DHS shelters are governed by stricter rules, and bypassing them has required waivers from the state Office of Temporary and Disability Assistance.
Anthony Farmer, a spokesperson for the OTDA, said the agency recently approved DHS’ “request to issue 30-day notices to adults without children in DHS facilities serving migrant adults.” He added the notices will inform recipients that they will be relocated to another facility at the end of the 30-day period if they can’t find another place to stay.
DHS will distribute 30-day notices across 14 emergency sites in the coming weeks, as part of the “first phase” of the expanded effort to clear shelter space, according to an email obtained by Gothamist that was sent by mayor’s office staff to local officials.
City Hall spokesperson Kayla Mamelak did not provide specifics but confirmed that the city would begin handing out notices to single adult migrants in DHS shelters starting on Monday.
“NYC’s shelter system is at its breaking point, and we continue to work to find sustainable ways to provide shelter for the hundreds of asylum seekers in need continuing to arrive in the city every week,” according to the guidance from the mayor’s office explaining the move.
Migrants getting notices will receive “intensified case management,” with “dedicated staff” helping them connect with relatives, make travel arrangements or transition to “alternate housing," according to the guidance. Migrants who receive notices are required to leave their current shelters, but are permitted to reapply for placement in another facility.
Department of Social Services Commissioner Molly Wasow Park announced the plan at a City Council hearing late last month, noting that a “very small fraction” of single adult migrants—about 2,000—were staying in DHS shelters.
Some 140,000 migrants have funneled through the city’s shelter intake system since spring 2022. Over 65,000 remain in the city’s care, including at some 210 emergency sites the city has opened up to accommodate the influx. Some migrants have been in the city’s care for months on end and long before the Adam administration began capping the length of shelter stays.
City officials have so far called the shelter cap program successful, saying that some 80% of migrants who have received notices they reached their stay limit—some 8,480 migrants as of Oct. 29—have exited the shelter system.
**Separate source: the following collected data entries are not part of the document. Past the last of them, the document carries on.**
(* ===== verification/Balloc.v ===== *)
(** * On-disk inodes and the block bitmap (src/src/fs.rs, lines 161-252)

    [read_dinode]/[write_dinode] and [balloc]/[bfree], specified as pure
    functions of the disk. *)

From S2P Require Import Prelude Spinlock FsBase Bcache.

(** ** Operations *)

Definition iblock {St} (inum : u32) : M St u32 := add_at U32_MAX (inum / IPB) (inodestart SB).

Definition read_dinode (inum : u32) : M fs Dinode :=
  blockno ← iblock inum;
  let idx := inum mod IPB in
  let off := idx * DINODE_SIZE in
  block_read "read_dinode: bread" blockno
    (λ d, Dinode_of_bytes (slice (Z.to_nat off) (Z.to_nat DINODE_SIZE) d)).

Definition write_dinode (inum : u32) (dip : Dinode) : M fs unit :=
  blockno ← iblock inum;
  let idx := inum mod IPB in
  let off := idx * DINODE_SIZE in
  block_write "write_dinode: bread" blockno
    (λ d, mret (splice (Z.to_nat off) (Dinode_bytes dip) d)).

Definition bblock {St} (blockno : u32) : M St u32 := add_at U32_MAX (blockno / BPB) (bmapstart SB).

(** One iteration of the search loop of [balloc]. *)
Definition balloc_try (blockno : usize) (_ : unit) : M fs (unit + u32) :=
  bitmap_blockno ← bblock blockno;
  let bi := blockno mod BPB in
  let byte := bi / 8 in
  let mask := Z.shiftl 1 (bi mod 8) in
  r ← bread bitmap_blockno;
  bp ← expect r "balloc: bread bitmap";
  found ← buf_update bp (λ d,
    x ← aget d byte;
    if Z.land x mask =? 0
    then mret (true, Some (<[Z.to_nat byte := Z.lor x mask]> d))
    else mret (false, None));
  brelse bp;;
  if (found : bool) then
    block_write "balloc: bread data" blockno (λ d, mret (replicate (length d) 0));;
    mret (inr blockno)
  else mret (inl tt).

Definition balloc : M fs (option u32) :=
  r ← for_each (range DATASTART FSSIZE) balloc_try tt;
  match r with
  | inr blockno => mret (Some blockno)
  | inl _ => mret None
  end.

Definition bfree (blockno : u32) : M fs unit :=
  if (blockno <? DATASTART) || (FSSIZE <=? blockno) then panic "bfree: invalid block"
  else
    bitmap_blockno ← bblock blockno;
    let bi := blockno mod BPB in
    let byte := bi / 8 in
    let mask := Z.shiftl 1 (bi mod 8) in
    block_write "bfree: bread bitmap" bitmap_blockno (λ d,
      x ← aget d byte;
      if Z.land x mask =? 0 then panic "freeing free block"
      else mret (<[Z.to_nat byte := Z.land x (255 - mask)]> d)).

(** ** The disk as the operations see it *)

Definition blk (D : list (list u8)) (b : Z) : list u8 := D !!! Z.to_nat b.
Definition upd (D : list (list u8)) (b : Z) (d : list u8) : list (list u8) := <[Z.to_nat b := d]> D.

(** Block and byte of a block's bit in the bitmap. *)
Definition bit_byte (b : Z) : nat := Z.to_nat (b mod BPB / 8).
Definition bit_pos (b : Z) : Z := b mod BPB mod 8.
Definition bmap_block (b : Z) : Z := b / BPB + BMAPSTART.

(** Is block [b] marked as allocated? *)
Definition used (D : list (list u8)) (b : Z) : bool :=
  Z.testbit (blk D (bmap_block b) !!! bit_byte b) (bit_pos b).

Definition mark (D : list (list u8)) (b : Z) (v : bool) : list (list u8) :=
  let d := blk D (bmap_block b) in
  let x := d !!! bit_byte b in
  let mask := Z.shiftl 1 (bit_pos b) in
  upd D (bmap_block b) (<[bit_byte b := if v then Z.lor x mask else Z.ldiff x mask]> d).

Definition is_data (b : Z) : Prop := DATASTART ≤ b < FSSIZE.

(** On-disk inode [inum]. *)
Definition dinode_block (inum : Z) : Z := inum / IPB + INODESTART.
Definition dinode_off (inum : Z) : nat := Z.to_nat (inum mod IPB * DINODE_SIZE).
Definition dinode (D : list (list u8)) (inum : Z) : Dinode :=
  Dinode_of_bytes (slice (dinode_off inum) (Z.to_nat DINODE_SIZE) (blk D (dinode_block inum))).
Definition put_dinode (D : list (list u8)) (inum : Z) (d : Dinode) : list (list u8) :=
  upd D (dinode_block inum)
    (splice (dinode_off inum) (Dinode_bytes d) (blk D (dinode_block inum))).

(** ** Facts about the pure disk *)

Lemma blk_lookup D b : disk_ok D → 0 ≤ b < FSSIZE → D !! Z.to_nat b = Some (blk D b).
Proof.
  intros [Hl _] Hb. unfold blk. apply list_lookup_lookup_total_lt. fs_lia.
Qed.

Lemma blk_ok D b : disk_ok D → 0 ≤ b < FSSIZE → block_ok (blk D b).
Proof. intros HD Hb. destruct HD as [Hl HF]. by eapply Forall_lookup_1, blk_lookup. Qed.

Lemma blk_upd D b d : disk_ok D → 0 ≤ b < FSSIZE → blk (upd D b d) b = d.
Proof. intros [Hl _] Hb. unfold blk, upd. apply list_lookup_total_insert_eq. fs_lia. Qed.

Lemma blk_upd_ne D b d b' : 0 ≤ b → 0 ≤ b' → b ≠ b' → blk (upd D b d) b' = blk D b'.
Proof. intros ???. unfold blk, upd. apply list_lookup_total_insert_ne. lia. Qed.

Lemma upd_ok D b d : disk_ok D → block_ok d → disk_ok (upd D b d).
Proof. intros [Hl HF] Hd. unfold upd. split; [by rewrite length_insert|by apply Forall_insert]. Qed.

Lemma zero_block_ok : block_ok zero_block.
Proof. split; [apply length_replicate|]. by apply Forall_replicate. Qed.

Lemma bitmap_range b : is_data b → bmap_block b = 15 ∧ (bit_byte b < 1024)%nat ∧ 0 ≤ bit_pos b < 8.
Proof.
  unfold is_data, bmap_block, bit_byte, bit_pos. fs_consts. intros Hb.
  rewrite (Z.mod_small b 8192) by lia. rewrite Z.div_small by lia.
  split_and!; [done| |apply Z.mod_pos_bound; lia|apply Z.mod_pos_bound; lia].
  assert (b / 8 < 1024) by (apply Z.div_lt_upper_bound; lia).
  assert (0 ≤ b / 8) by (apply Z.div_pos; lia). lia.
Qed.

Lemma bit_eq b b' : is_data b → is_data b' → bit_byte b = bit_byte b' → bit_pos b = bit_pos b' → b = b'.
Proof.
  unfold is_data, bit_byte, bit_pos. fs_consts. intros Hb Hb' H1 H2.
  rewrite !(Z.mod_small _ 8192) in * by lia.
  assert (0 ≤ b / 8 ∧ 0 ≤ b' / 8) by (split; apply Z.div_pos; lia).
  rewrite (Z.div_mod b 8), (Z.div_mod b' 8) by lia. lia.
Qed.

Lemma bitmap_byte_ok D b :
  disk_ok D → is_data b →
  blk D (bmap_block b) !! bit_byte b = Some (blk D (bmap_block b) !!! bit_byte b) ∧
  byte_ok (blk D (bmap_block b) !!! bit_byte b).
Proof.
  intros HD Hb. destruct (bitmap_range b Hb) as (Hblk & Hbyte & _). rewrite Hblk.
  destruct (blk_ok D 15 HD) as [Hl Hok]; [fs_lia|].
  assert (blk D 15 !! bit_byte b = Some (blk D 15 !!! bit_byte b)) as Hlk.
  { apply list_lookup_lookup_total_lt. rewrite Hl. fs_lia. }
  split; [done|]. by eapply Forall_lookup_1.
Qed.

Lemma mark_ok D b v : disk_ok D → is_data b → disk_ok (mark D b v).
Proof.
  intros HD Hb. destruct (bitmap_range b Hb) as (Hblk & Hbyte & Hpos).
  destruct (bitmap_byte_ok D b HD Hb) as [_ Hx]. unfold mark. rewrite Hblk in *.
  destruct (blk_ok D 15 HD) as [Hl Hok]; [fs_lia|].
  apply upd_ok; [done|]. split; [by rewrite length_insert|]. apply Forall_insert; [done|].
  destruct v; [apply byte_ok_lor; [done|by apply bit_mask_ok]|by apply byte_ok_ldiff].
Qed.

Lemma used_mark D b v b' :
  disk_ok D → is_data b → is_data b' →
  used (mark D b v) b' = if decide (b = b') then v else used D b'.
Proof.
  intros HD Hb Hb'. destruct (bitmap_range b Hb) as (Hblk & Hbyte & Hpos).
  destruct (bitmap_range b' Hb') as (Hblk' & Hbyte' & Hpos').
  destruct (bitmap_byte_ok D b HD Hb) as [_ Hx].
  unfold used, mark. rewrite Hblk, Hblk' in *. rewrite blk_upd by (done || fs_lia).
  destruct (blk_ok D 15 HD) as [Hl _]; [fs_lia|].
  destruct (decide (bit_byte b = bit_byte b')) as [Heq|Hne].
  - rewrite <-Heq in *. rewrite list_lookup_total_insert_eq by (rewrite Hl; fs_lia).
    rewrite Z.shiftl_1_l.
    destruct (decide (b = b')) as [<-|Hbb].
    + destruct v; [rewrite Z.lor_spec, Z.pow2_bits_true by lia; apply orb_true_r|].
      rewrite Z.ldiff_spec, Z.pow2_bits_true by lia. apply andb_false_r.
    + assert (bit_pos b ≠ bit_pos b') by (intros ?; apply Hbb; by apply bit_eq).
      destruct v; [rewrite Z.lor_spec, Z.pow2_bits_false by lia; apply orb_false_r|].
      rewrite Z.ldiff_spec, Z.pow2_bits_false by lia. apply andb_true_r.
  - rewrite list_lookup_total_insert_ne by done.
    rewrite decide_False; [done|]. by intros ->.
Qed.

Lemma used_upd D b d b' :
  is_data b → is_data b' → used (upd D b d) b' = used D b'.
Proof.
  intros Hb Hb'. unfold used. destruct (bitmap_range b' Hb') as (-> & _ & _).
  unfold is_data in Hb. rewrite blk_upd_ne; [done| | |]; fs_lia.
Qed.

Lemma blk_mark D b v b' : is_data b → is_data b' → blk (mark D b v) b' = blk D b'.
Proof.
  intros Hb Hb'. unfold mark. destruct (bitmap_range b Hb) as (-> & _ & _).
  unfold is_data in Hb'. rewrite blk_upd_ne; [done| | |]; fs_lia.
Qed.

Definition is_inum (i : Z) : Prop := 0 ≤ i < NINODES.

Lemma dinode_range i :
  is_inum i → 2 ≤ dinode_block i < 15 ∧ (dinode_off i + 64 ≤ 1024)%nat.
Proof.
  unfold is_inum, dinode_block, dinode_off. fs_consts. intros Hi.
  assert (0 ≤ i / 16 < 13) by (split; [apply Z.div_pos|apply Z.div_lt_upper_bound]; lia).
  pose proof (Z.mod_pos_bound i 16). lia.
Qed.

Lemma put_dinode_ok D i d :
  disk_ok D → is_inum i → length (d_addrs d) = Z.to_nat (NDIRECT + 1) → disk_ok (put_dinode D i d).
Proof.
  intros HD Hi Hd. destruct (dinode_range i Hi) as [Hb Ho].
  destruct (blk_ok D (dinode_block i) HD) as [Hl Hok]; [fs_lia|].
  apply upd_ok; [done|]. split.
  - rewrite length_splice; [done|]. rewrite length_Dinode_bytes, Hl by done. fs_lia.
  - apply Forall_splice; [apply Dinode_bytes_ok|done].
Qed.

Lemma dinode_put D i d j :
  disk_ok D → is_inum i → is_inum j → Dinode_ok d →
  dinode (put_dinode D i d) j = if decide (i = j) then d else dinode D j.
Proof.
  intros HD Hi Hj Hd. destruct (dinode_range i Hi) as [Hb Ho], (dinode_range j Hj) as [Hb' Ho'].
  pose proof (length_Dinode_bytes d (dok_len _ Hd)) as Hlen.
  destruct (blk_ok D (dinode_block i) HD) as [Hl _]; [fs_lia|].
  unfold dinode, put_dinode. destruct (decide (i = j)) as [<-|Hne].
  - rewrite blk_upd by (done || fs_lia). rewrite <-Hlen, slice_splice_same.
    + by apply Dinode_roundtrip.
    + rewrite Hlen, Hl. fs_lia.
  - destruct (decide (dinode_block i = dinode_block j)) as [Heq|Hblk].
    + rewrite <-Heq, blk_upd by (done || fs_lia). f_equal. unfold dinode_off, dinode_block in *.
      assert (i mod IPB ≠ j mod IPB) as Hmod.
      { intros Hm. apply Hne. rewrite (Z.div_mod i IPB), (Z.div_mod j IPB) by fs_lia.
        replace (j / IPB) with (i / IPB) by lia. by rewrite Hm. }
      fs_consts. pose proof (Z.mod_pos_bound i 16). pose proof (Z.mod_pos_bound j 16).
      apply slice_splice_other; rewrite ?Hlen, ?Hl; lia.
    + rewrite blk_upd_ne; [done|lia|lia|done].
Qed.

(** An inode block is neither a data block nor the bitmap. *)
Lemma blk_put_dinode D i d b : is_inum i → 15 ≤ b → blk (put_dinode D i d) b = blk D b.
Proof. intros Hi Hb. destruct (dinode_range i Hi). apply blk_upd_ne; lia. Qed.

Lemma used_put_dinode D i d b : is_inum i → is_data b → used (put_dinode D i d) b = used D b.
Proof.
  intros Hi Hb. unfold used. destruct (bitmap_range b Hb) as (-> & _ & _).
  by rewrite blk_put_dinode by (done || lia).
Qed.

Lemma dinode_upd D b d i : is_inum i → 15 ≤ b → dinode (upd D b d) i = dinode D i.
Proof. intros Hi Hb. destruct (dinode_range i Hi). unfold dinode. by rewrite blk_upd_ne by lia. Qed.

Lemma dinode_mark D b v i : is_inum i → is_data b → dinode (mark D b v) i = dinode D i.
Proof.
  intros Hi Hb. unfold mark. destruct (bitmap_range b Hb) as (-> & _ & _).
  apply dinode_upd; [done|lia].
Qed.

(** ** Specifications *)

Lemma ready_disk k s : ready k s → disk_ok (disk s).
Proof. intros []. by eapply cache_disk. Qed.

Lemma wp_iblock {St} i (s : St) Q : is_inum i → Q (dinode_block i) s → wp (iblock i) s Q.
Proof.
  intros Hi HQ. destruct (dinode_range i Hi). unfold iblock, dinode_block in *.
  apply wp_add_at; [fs_lia|done].
Qed.

Lemma read_dinode_spec k i s :
  ready (S k) s → is_inum i →
  wp (read_dinode i) s (λ d s', d = dinode (disk s) i ∧ ext s (disk s) s').
Proof.
  intros Hr Hi. destruct (dinode_range i Hi). unfold read_dinode.
  wp_step. apply wp_iblock; [done|].
  wp_call block_read_spec; [done|lia|apply blk_lookup; [by eapply ready_disk|fs_lia]|].
  by intros d s' [-> He].
Qed.

Lemma write_dinode_spec k i d s :
  ready (S k) s → is_inum i → length (d_addrs d) = Z.to_nat (NDIRECT + 1) →
  wp (write_dinode i d) s (λ _ s', ext s (put_dinode (disk s) i d) s').
Proof.
  intros Hr Hi Hd. pose proof (ready_disk _ _ Hr) as HD.
  destruct (dinode_range i Hi). unfold write_dinode.
  wp_step. apply wp_iblock; [done|].
  wp_call (block_write_spec k); [done|lia|apply blk_lookup; [done|fs_lia]|done| |done].
  rewrite <-(blk_upd (disk s) (dinode_block i)) by (done || fs_lia).
  apply blk_ok; [by apply put_dinode_ok|fs_lia].
Qed.

Lemma wp_bblock {St} b (s : St) Q : is_data b → Q (bmap_block b) s → wp (bblock b) s Q.
Proof.
  intros Hb HQ. unfold bblock. unfold is_data in Hb.
  assert (0 ≤ b / BPB ≤ 2000) by (split; [apply Z.div_pos|apply Z.div_le_upper_bound]; fs_lia).
  apply wp_add_at; [fs_lia|done].
Qed.

(** The bitmap byte of a data block, as the code reads it. *)
Lemma bitmap_aget {St A} D b (f : Z → M St A) (s : St) :
  disk_ok D → is_data b →
  (x ← aget (blk D (bmap_block b)) (b mod BPB / 8); f x) s
  = f (blk D (bmap_block b) !!! bit_byte b) s.
Proof.
  intros HD Hb. destruct (bitmap_byte_ok D b HD Hb) as [Hx _].
  unfold aget. rewrite (proj2 (Z.leb_le _ _)); [|unfold is_data in Hb; fs_consts;
    apply Z.div_pos; [apply Z.mod_pos_bound|]; lia].
  fold (bit_byte b). by rewrite Hx.
Qed.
But officials don’t track where they’re landing.
Immigrant and housing advocates meanwhile continue to decry the shelter limits as unnecessary, a potential encroachment on decades-old right-to-shelter rules, and a disruptive force as migrants start to find jobs and enroll their children in school.
"It doesn't make sense to uproot somebody and send them to an office to have this conversation," said Josh Goldfein, staff attorney at Legal Aid, referring to case work conversations helping migrants find another place to stay. "They should be having it on an ongoing basis."
City officials testified in last month’s city council hearing that they weren't planning to expand the shelter limits to families staying in DHS shelters, but Goldfein said it's "certainly a concern” that such “punitive measures” could be in store for families.
This article was updated with comment from Anthony Farmer, spokesperson for the state Office of Temporary and Disability Assistance.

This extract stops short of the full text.